Jimmy Watson

Personal information
- Full name: William James Boyd Watson
- Date of birth: 1 January 1914
- Place of birth: Durham, England
- Date of death: 1979 (aged 64–65)
- Place of death: Bristol, England
- Position(s): Inside forward

Senior career*
- Years: Team / Apps / (Gls)
- –: St Anthony's
- 1932–1933: Tunbridge Wells Rangers
- 1933–1934: Bristol Rovers / 14 / (2)
- 1934–1935: Northampton Town / 7 / (3)
- 1935–1938: Gillingham / 110 / (38)
- 1938–1939: Notts County / 17 / (4)
- 1939: Bristol Rovers / 0 / (0)
- 1945–1946: Brighton & Hove Albion / 0 / (0)

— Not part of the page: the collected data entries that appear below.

(** A climin optimizer object being iterated: the [n_iter] entry of the
    [k]-th yielded [info] (counting from 0), and what [opt.wrt] holds once
    that [info] has been yielded.  climin keeps the array it is given as
    [opt.wrt] and updates it in place, so this is also what the caller's
    array holds then. *)
Record climin_opt (vec : Type) : Type := {
  info_n_iter : nat -> Z;
  wrt : nat -> vec
}.
Arguments info_n_iter {vec} _ _.
Arguments wrt {vec} _ _.

Class Env : Type := {
  vec : Type;
  float : Type;
  grad : Type;
  modelT : Type;
  datetime : Type;
  (** [str(end - start)] *)
  str_timedelta : datetime -> datetime -> string;
  (** ["%.3f" % v] *)
  format_3f : float -> string;
  (** [optimize.fmin_tnc(f_fp, x0, messages=, maxfun=, **opts)]:
      [(x, nfeval, rc)] *)
  fmin_tnc : (vec -> float * grad) -> vec -> bool -> Z -> gmap string float ->
             vec * Z * Z;
  (** [optimize.fmin_l_bfgs_b(f_fp, x0, iprint=, maxfun=, **opts)]:
      [(x, f, d)] *)
  fmin_l_bfgs_b : (vec -> float * grad) -> vec -> Z -> Z -> gmap string float ->
                  vec * float * lbfgsb_info;
  (** [optimize.fmin(f, x0, (), disp=, maxfun=, full_output=True, **opts)]
      for a callable [f]: [(xopt, fopt, iter, funcalls, warnflag)] *)
  fmin : (vec -> float) -> vec -> bool -> Z -> gmap string float ->
         vec * float * Z * Z * Z;
  (** [SCG(f, fp, x0, display=, maxiters=, max_f_eval=, xtol=, ftol=, gtol=)]:
      [(x, flog, function_eval, status)] *)
  SCG : (vec -> float) -> (vec -> grad) -> vec -> bool -> Z -> Z ->
        option float -> option float -> option float ->
        vec * list float * Z * string;
  (** [climin.adadelta.Adadelta(wrt, fprime, step_rate=, decay=, momentum=)] *)
  climin_Adadelta : vec -> (vec -> grad) -> pynum -> pynum -> pynum ->
                    climin_opt vec
}.

(** How a method call ends.  [OutOfFuel] is not a Python outcome: it marks
    a loop that is still running when the model's fuel is spent. *)
Inductive outcome (A : Type) : Type :=
  | Returned (a : A)
  | Raised (e : exn)
  | OutOfFuel.
Arguments Returned {A} a.
Arguments Raised {A} e.
Arguments OutOfFuel {A}.

Section Adapter.
Context {E : Env}.

(** ** Observable effects of a method call, in order *)
Inductive event : Type :=
  | Ev_warn (msg category : string)
  | Ev_print (msg : string)
  | Ev_fmin_tnc (x0 : vec) (messages : bool) (maxfun : Z)
      (opts : gmap string float)
  | Ev_fmin_l_bfgs_b (x0 : vec) (iprint maxfun : Z) (opts : gmap string float)
  | Ev_fmin (x0 : vec) (disp : bool) (maxfun : Z) (opts : gmap string float)
  | Ev_SCG (x0 : vec) (display : bool) (maxiters max_f_eval : Z)
      (xtol ftol gtol : option float)
  | Ev_climin_Adadelta (x0 : vec) (step_rate decay momentum : pynum)
  | Ev_f_fp (x : vec).

(** ** The [Optimizer] object

    One record for the attributes of the base class and of its subclasses;
    [None] is Python's [None], and for the three Adadelta attributes an
    attribute that is not set.  The array attributes hold the contents of
    the array they are bound to. *)
Record Optimizer : Type := {
  opt_name : option string;
  x_init : vec;
  messages : bool;
  f_opt : option float;
  x_opt : option vec;
  funct_eval : option Z;
  status : option string;
  max_f_eval : Z;
  max_iters : Z;
  bfgs_factor : option float;
  trace : option (list float);
  time : string;
  xtol : option float;
  gtol : option float;
  ftol : option float;
  model : option modelT;
  step_rate : option pynum;
  decay : option pynum;
  momentum : option pynum;
  (** [self.x_opt is self.x_init]: the two attributes are bound to one
      array, as after [self.x_opt = opt.wrt] in [Opt_Adadelta.opt] *)
  x_opt_shares : bool
}.

Definition set_opt_name (v : option string) (o : Optimizer) : Optimizer :=
  {| opt_name := v; x_init := x_init o; messages := messages o;
     f_opt := f_opt o; x_opt := x_opt o; funct_eval := funct_eval o;
     status := status o; max_f_eval := max_f_eval o; max_iters := max_iters o;
     bfgs_factor := bfgs_factor o; trace := trace o; time := time o;
     xtol := xtol o; gtol := gtol o; ftol := ftol o; model := model o;
     step_rate := step_rate o; decay := decay o; momentum := momentum o;
     x_opt_shares := x_opt_shares o |}.

Definition set_f_opt (v : option float) (o : Optimizer) : Optimizer :=
  {| opt_name := opt_name o; x_init := x_init o; messages := messages o;
     f_opt := v; x_opt := x_opt o; funct_eval := funct_eval o;
     status := status o; max_f_eval := max_f_eval o; max_iters := max_iters o;
     bfgs_factor := bfgs_factor o; trace := trace o; time := time o;
     xtol := xtol o; gtol := gtol o; ftol := ftol o; model := model o;
     step_rate := step_rate o; decay := decay o; momentum := momentum o;
     x_opt_shares := x_opt_shares o |}.

(** [self.x_opt = v] for an array of its own (or [None]) *)
Definition set_x_opt (v : option vec) (o : Optimizer) : Optimizer :=
  {| opt_name := opt_name o; x_init := x_init o; messages := messages o;
     f_opt := f_opt o; x_opt := v; funct_eval := funct_eval o;
     status := status o; max_f_eval := max_f_eval o; max_iters := max_iters o;
     bfgs_factor := bfgs_factor o; trace := trace o; time := time o;
     xtol := xtol o; gtol := gtol o; ftol := ftol o; model := model o;
     step_rate := step_rate o; decay := decay o; momentum := momentum o;
     x_opt_shares := false |}.

(** [self.x_opt = opt.wrt], where [opt.wrt] is the array [self.x_init] *)
Definition share_x_opt (o : Optimizer) : Optimizer :=
  {| opt_name := opt_name o; x_init := x_init o; messages := messages o;
     f_opt := f_opt o; x_opt := Some (x_init o); funct_eval := funct_eval o;
     status := status o; max_f_eval := max_f_eval o; max_iters := max_iters o;
     bfgs_factor := bfgs_factor o; trace := trace o; time := time o;
     xtol := xtol o; gtol := gtol o; ftol := ftol o; model := model o;
     step_rate := step_rate o; decay := decay o; momentum := momentum o;
     x_opt_shares := true |}.

(** An in-place update of the array [self.x_init] to the contents [v]: no
    attribute is assigned, and [self.x_opt] shows the update when it is
    bound to the same array. *)
Definition move_x_init (v : vec) (o : Optimizer) : Optimizer :=
  {| opt_name := opt_name o; x_init := v; messages := messages o;
     f_opt := f_opt o;
     x_opt := if x_opt_shares o then Some v else x_opt o;
     funct_eval := funct_eval o;
     status := status o; max_f_eval := max_f_eval o; max_iters := max_iters o;
     bfgs_factor := bfgs_factor o; trace := trace o; time := time o;
     xtol := xtol o; gtol := gtol o; ftol := ftol o; model := model o;
     step_rate := step_rate o; decay := decay o; momentum := momentum o;
     x_opt_shares := x_opt_shares o |}.

Definition set_funct_eval (v : option Z) (o : Optimizer) : Optimizer :=
  {| opt_name := opt_name o; x_init := x_init o; messages := messages o;
     f_opt := f_opt o; x_opt := x_opt o; funct_eval := v;
     status := status o; max_f_eval := max_f_eval o; max_iters := max_iters o;
     bfgs_factor := bfgs_factor o; trace := trace o; time := time o;
     xtol := xtol o; gtol := gtol o; ftol := ftol o; model := model o;
     step_rate := step_rate o; decay := decay o; momentum := momentum o;
     x_opt_shares := x_opt_shares o |}.

Definition set_status (v : option string) (o : Optimizer) : Optimizer :=
  {| opt_name := opt_name o; x_init := x_init o; messages := messages o;
     f_opt := f_opt o; x_opt := x_opt o; funct_eval := funct_eval o;
     status := v; max_f_eval := max_f_eval o; max_iters := max_iters o;
     bfgs_factor := bfgs_factor o; trace := trace o; time := time o;
     xtol := xtol o; gtol := gtol o; ftol := ftol o; model := model o;
     step_rate := step_rate o; decay := decay o; momentum := momentum o;
     x_opt_shares := x_opt_shares o |}.

Definition set_trace (v : option (list float)) (o : Optimizer) : Optimizer :=
  {| opt_name := opt_name o; x_init := x_init o; messages := messages o;
     f_opt := f_opt o; x_opt := x_opt o; funct_eval := funct_eval o;
     status := status o; max_f_eval := max_f_eval o; max_iters := max_iters o;
     bfgs_factor := bfgs_factor o; trace := v; time := time o;
     xtol := xtol o; gtol := gtol o; ftol := ftol o; model := model o;
     step_rate := step_rate o; decay := decay o; momentum := momentum o;
     x_opt_shares := x_opt_shares o |}.

Definition set_time (v : string) (o : Optimizer) : Optimizer :=
  {| opt_name := opt_name o; x_init := x_init o; messages := messages o;
     f_opt := f_opt o; x_opt := x_opt o; funct_eval := funct_eval o;
     status := status o; max_f_eval := max_f_eval o; max_iters := max_iters o;
     bfgs_factor := bfgs_factor o; trace := trace o; time := v;
     xtol := xtol o; gtol := gtol o; ftol := ftol o; model := model o;
     step_rate := step_rate o; decay := decay o; momentum := momentum o;
     x_opt_shares := x_opt_shares o |}.

Definition set_adadelta (sr dc mo : pynum) (o : Optimizer) : Optimizer :=
  {| opt_name := opt_name o; x_init := x_init o; messages := messages o;
     f_opt := f_opt o; x_opt := x_opt o; funct_eval := funct_eval o;
     status := status o; max_f_eval := max_f_eval o; max_iters := max_iters o;
     bfgs_factor := bfgs_factor o; trace := trace o; time := time o;
     xtol := xtol o; gtol := gtol o; ftol := ftol o; model := model o;
     step_rate := Some sr; decay := Some dc; momentum := Some mo;
     x_opt_shares := x_opt_shares o |}.

(** The tolerance attributes are written by [__init__] only; these two
    setters serve to state that a run does not depend on a field. *)
Definition with_tols (xt ft gt : option float) (o : Optimizer) : Optimizer :=
  {| opt_name := opt_name o; x_init := x_init o; messages := messages o;
     f_opt := f_opt o; x_opt := x_opt o; funct_eval := funct_eval o;
     status := status o; max_f_eval := max_f_eval o; max_iters := max_iters o;
     bfgs_factor := bfgs_factor o; trace := trace o; time := time o;
     xtol := xt; gtol := gt; ftol := ft; model := model o;
     step_rate := step_rate o; decay := decay o; momentum := momentum o;
     x_opt_shares := x_opt_shares o |}.

(** ** Arguments of the constructors after [x_init]; [None]: not supplied *)
Record kwargs : Type := {
  kw_messages : option bool;
  kw_model : option modelT;
  kw_max_f_eval : option pynum;
  kw_max_iters : option pynum;
  kw_ftol : option float;
  kw_gtol : option float;
  kw_xtol : option float;
  kw_bfgs_factor : option float;
  (** how many of the arguments after [x_init] were passed positionally
      (they bind [messages], [model], [max_f_eval], ... in this order); the
      other supplied ones were passed by keyword *)
  n_positional : nat
}.

Definition no_kwargs : kwargs :=
  {| kw_messages := None; kw_model := None; kw_max_f_eval := None;
     kw_max_iters := None; kw_ftol := None; kw_gtol := None; kw_xtol := None;
     kw_bfgs_factor := None; n_positional := 0 |}.

(** [Optimizer.__init__] *)
Definition Optimizer_init (x_init : vec) (kw : kwargs) : Optimizer :=
  let messages_arg := default false (kw_messages kw) in
  let max_f_eval_arg := default (PyFloat (10000 # 1)) (kw_max_f_eval kw) in
  let max_iters_arg := default (PyFloat (1000 # 1)) (kw_max_iters kw) in
  {| opt_name := None;
     x_init := x_init;
     messages := false;
     f_opt := None;
     x_opt := None;
     funct_eval := None;
     status := None;
     max_f_eval := py_int max_iters_arg;
     max_iters := py_int max_iters_arg;
     bfgs_factor := kw_bfgs_factor kw;
     trace := None;
     time := "Not available";
     xtol := kw_xtol kw;
     gtol := kw_gtol kw;
     ftol := kw_ftol kw;
     model := kw_model kw;
     step_rate := None; decay := None; momentum := None;
     x_opt_shares := false |}.

(** ** Methods: state passing over [self], with an event log

    A method maps [self] to the mutated [self], the events it caused, and
    how it ended.  An exception keeps the mutations and events made before
    it. *)

Definition M (A : Type) : Type :=
  Optimizer -> Optimizer * list event * outcome A.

= Jimmy Watson (footballer, born 1914) =

English footballer

William James Boyd Watson (1 January 1914 – 1979) (Note: Joyce (2012) records Watson's birth date as 14 April 1910 and Litster (2012) records 14 August 1910. Both have the birthplace as Govan, Scotland, and his death as 1978. Litster records his death as being in Tunbridge Wells.) was an English footballer who played professionally for clubs including Northampton Town, Notts County and Gillingham, for whom he made over 100 Football League appearances.